* [DATA FOR REVIEW]:
--------------------------------------------------

(** Without a stage target the video state cannot be switched off for the
    extension: after "turn video off" the video device is disabled, yet
    [globalVideoState] still reads "on".  So a training block never shows
    the camera alert: it leaves its image load when the device delivers a
    frame and raises when it delivers none.  And a tick is not held back:
    it runs [gotResult], which starts a cycle when something was taught and
    a frame is delivered, and does nothing without a frame. *)
Theorem camera_off_without_stage (s : State) :
  stage (runtime s) = None →
  let s' := step s (CallVideoToggle OFF) in
  videoEnabled (video (runtime s')) = false ∧
  globalVideoState s' = ON ∧
  (∀ (b : TrainBlock) (STRING : string) (img : Frame),
     train b STRING (Some img) s'
     = (Normal tt, set_pending (fun l => l ++ [TrainLoad b STRING img]) s', [])) ∧
  (∀ (b : TrainBlock) (STRING : string),
     ∃ err, train b STRING None s' = (Throw err, s', [])) ∧
  (∀ (b : TrainBlock) (STRING : string) (frame : option Frame),
     existsb is_alert (effects_of (train b STRING frame s')) = false) ∧
  (∀ frame : option Frame, handle (Tick frame) s' = gotResult frame s') ∧
  (classifier s ≠ ∅ → ∀ img : Frame,
     handle (Tick (Some img)) s'
     = (Normal tt, set_pending (fun l => l ++ [SampleLoad img]) s', [])) ∧
  handle (Tick None) s' = (Normal tt, s', []).
Proof.
  intros Hst s'.
  assert (Hvs : globalVideoState s' = ON).
  { subst s'. destruct s as [[st tg vd] c m tt r tc p]. cbn in Hst. subst st.
    reflexivity. }
  assert (Hc : classifier s' = classifier s) by reflexivity.
  refine (conj _ (conj Hvs (conj _ (conj _ (conj _ (conj _ (conj _ _))))))).
  - reflexivity.
  - intros b STRING img. rewrite train_unfold, Hvs. reflexivity.
  - intros b STRING. rewrite train_unfold, Hvs. cbn. eauto.
  - intros b STRING frame. rewrite train_unfold, Hvs. cbn.
    destruct frame; reflexivity.
  - intros frame. cbn [handle]. rewrite tick_unfold, gotResult_unfold, Hvs. reflexivity.
  - intros Ht img. apply tick_starts; [exact Hvs|rewrite Hc; exact Ht].
  - cbn [handle]. rewrite tick_unfold, Hvs.
    repeat case_bool_decide; reflexivity.
Qed.
Definition run_events : list event :=
  if compile args then [] else [Run_cmd run_cmd_of_args "run"].

Lemma run_built_log s : run_built np args s = (s ++ run_events, Ok tt).
Proof.
  unfold run_built, run_events, run_cmd_of_args.
  destruct (compile args); simpl; [by rewrite app_nil_r|].
  by destruct (truthy _).
Qed.

Definition setup_events : list event :=
  [Makedirs (np_path_build np []); NewCommandRunner (force args)].

(** The log when the second stage has been registered. *)
Definition registered_events (ys il cc : path) : list event :=
  setup_events ++ elaboration_events ys il cc ++ compile_events.

(** The log when the second stage has been run. *)
Definition built_events (ys il cc : path) : list event :=
  registered_events ys il cc ++ [dump_event (registered_events ys il cc); Run].

Definition link_events : result (list event) :=
  if uses_zig platform then
    match zig_o_args with
    | Ok o_args => Ok [link_zig_event o_args; Run; Copy zig_outf (exe_o_path np)]
    | Raise e => Raise e
    end
  else Ok [link_cxx_event; Run].

(** [main], run on the empty log: an exception before anything is
    registered, an exception while the Zig link command is put together,
    or a complete run. *)
Lemma main_log :
  match script_paths with
  | Raise e =>
      ∃ evs, Forall is_file_event evs ∧
             main compile_commands np platform args env [] = (setup_events ++ evs, Raise e)
  | Ok (ys, il, cc) =>
      main compile_commands np platform args env [] =
        match link_events with
        | Raise e => (built_events ys il cc, Raise e)
        | Ok evs => (built_events ys il cc ++ evs ++ run_events, Ok tt)
        end
  end.
Proof.
  unfold main.
  erewrite bind_Ok; [|reflexivity]. erewrite bind_Ok; [|reflexivity].
  change (([] ++ [Makedirs _]) ++ [NewCommandRunner _]) with setup_events.
  pose proof (elaboration_log setup_events) as Hel.
  destruct script_paths as [[[ys il] cc]|e].
  2:{ destruct Hel as (evs & Hel & Hevs). exists evs. split; [done|].
      by erewrite bind_Raise. }
  erewrite bind_Ok; [|exact Hel].
  erewrite bind_Ok; [|apply compilation_log].
  rewrite (app_assoc _ compile_events).
  rewrite <-!(app_assoc setup_events _ compile_events).
  change (setup_events ++ _ ++ compile_events) with (registered_events ys il cc).
  change (registered_events ys il cc ++ _) with (built_events ys il cc).
  unfold link_events. destruct (uses_zig platform).
  - pose proof (link_zig_log (built_events ys il cc)) as Hli.
    destruct zig_o_args as [o_args|e].
    + erewrite bind_Ok; [|exact Hli]. rewrite run_built_log.
      by rewrite <-app_assoc.
    + by erewrite bind_Raise.
  - erewrite bind_Ok; [|apply link_cxx_log]. rewrite run_built_log.
    by rewrite <-app_assoc.
Qed.

(** When a path cannot be made relative, [main] ends where the elaboration
    does. *)
Lemma main_elaboration_Raise e :
  script_paths = Raise e →
  main compile_commands np platform args env [] =
    ((elaboration np env setup_events).1, Raise e).
Proof.
  intros He. unfold main.
  erewrite bind_Ok; [|reflexivity]. erewrite bind_Ok; [|reflexivity].
  change (([] ++ [Makedirs _]) ++ [NewCommandRunner _]) with setup_events.
  pose proof (elaboration_log setup_events) as Hel. rewrite He in Hel.
  destruct Hel as (evs & Hel & _). rewrite Hel. cbn [fst].
  by erewrite bind_Raise.
Qed.

End Driver_log.

(** ** The stages [main] registers *)

Import Orchestrator.

Lemma runner_of_app l1 l2 :
  runner_of (l1 ++ l2) = foldl runner_step (runner_of l1) l2.
Proof. apply foldl_app. Qed.

Lemma runner_step_file_events r evs :
  Forall is_file_event evs → foldl runner_step r evs = r.
Proof.
  intros Hevs. revert r. induction Hevs as [|e evs He _ IH]; intros r; [done|].
  simpl. rewrite <-(IH r) at 2. by destruct e.
Qed.

Section Driver_stages.

Variable compile_commands : list event → list (string * list string).
Variables (np : Project) (platform : Platform) (args : Args) (env : Env).

Definition rtlil_action (ys : path) : Action :=
  action_of (force args) (Callable_yosys_run [A_str "-q"; A_path ys])
    [il_path np; ys] (cxxrtl_cc_path np) None.
(** Lines 84-176: the [try] block. *)
Definition try_block (srcPath input apiUrl apiLanguage : jsstring) (begin : Z) : M Run :=
  create_input_file input ;;;
  formData <- build_form srcPath apiLanguage ;;
  emit (JudgeViewMessage (lit "compiling-start")) ;;;
  let endpoint := strip_trailing_slash apiUrl ++ lit "/compile" in
  response <- try_finally (fetch endpoint formData)
                (emit (JudgeViewMessage (lit "compiling-stop"))) ;;
  end_ <- date_now env ;;
  let time := end_ - begin in
  if negb (response_ok response) then
    errorText <- try_catch (await_body (body_text response))
                   (fun _ => ret (lit "Unknown error")) ;;
    ret {| stdout := VStr [];
           stderr := VStr (lit "API request failed with status "
                           ++ of_int (status response) ++ lit ": " ++ errorText);
           code := Some (status response);
           signal := None;
           time := time;
           timeOut := false |}
  else
    result <- await_body (body_json response) ;;
    success <- get_prop result (lit "success") ;;
    if truthy_opt success then
      output <- get_prop result (lit "output") ;;
      ret {| stdout := or_else output [];
             stderr := VStr [];
             code := Some 0;
             signal := None;
             time := time;
             timeOut := false |}
    else
      output <- get_prop result (lit "output") ;;
      error <- get_prop result (lit "error") ;;
      ret {| stdout := or_else output [];
             stderr := or_else error (lit "Unknown error");
             code := Some 1;
             signal := None;
             time := time;
             timeOut := false |}.
(* ===== verification/_CoqProject ===== *)
-Q . S2P
Prelude.v
Platform.v
Err.v
Cbs.v
Asn1.v
ErrM.v
DerRead.v
Pem.v
X509.v
X509Ok.v
Cbb.v
Cpu.v
MdHash.v
HashApi.v
Sha256.v
Sha512.v
Sha1.v
Hmac.v
Hkdf.v
Pbkdf2.v
KeySched.v
LeWord.v
Sha3.v
Sha3Ok.v
ChaCha20.v
Poly1305.v
ChaChaPoly.v
DtlsReplay.v
DtlsFrag.v
AesSpec.v
AesNi.v
Aes.v
BlockModes.v
AesCcm.v
GcmSpec.v
AesNiGcm.v
Gf128.v
AesNiGhash.v
AesNiGcmOk.v
AesGcm.v
Camellia.v
CamelliaGcm.v
Aead.v
Record.v
CipherSuite.v
Types.v
Conn.v
ConnWrite.v
ConnRead.v
Channel.v
ConnKeys.v
KeyUpdate.v
Session.v
ConnExport.v
X25519.v
X25519Ok.v
Tls13.v
Tls13Msg.v
Tls13Secrets.v
Tls13Ok.v
Tls13Agree.v
Tls13X25519.v
Tls13Channel.v
Tls13Safe.v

--------------------------------------------------

* [PROBLEM TO SOLVE]: Look back at the data above. Transcribe exactly the lines starting at the line that contains "(** The log when the second stage has been registered." and ending at the line that contains "(ys, il, cc) =>".

* [PROBLEM SOLUTION]:
(** The log when the second stage has been registered. *)
Definition registered_events (ys il cc : path) : list event :=
  setup_events ++ elaboration_events ys il cc ++ compile_events.

(** The log when the second stage has been run. *)
Definition built_events (ys il cc : path) : list event :=
  registered_events ys il cc ++ [dump_event (registered_events ys il cc); Run].

Definition link_events : result (list event) :=
  if uses_zig platform then
    match zig_o_args with
    | Ok o_args => Ok [link_zig_event o_args; Run; Copy zig_outf (exe_o_path np)]
    | Raise e => Raise e
    end
  else Ok [link_cxx_event; Run].

(** [main], run on the empty log: an exception before anything is
    registered, an exception while the Zig link command is put together,
    or a complete run. *)
Lemma main_log :
  match script_paths with
  | Raise e =>
      ∃ evs, Forall is_file_event evs ∧
             main compile_commands np platform args env [] = (setup_events ++ evs, Raise e)
  | Ok (ys, il, cc) =>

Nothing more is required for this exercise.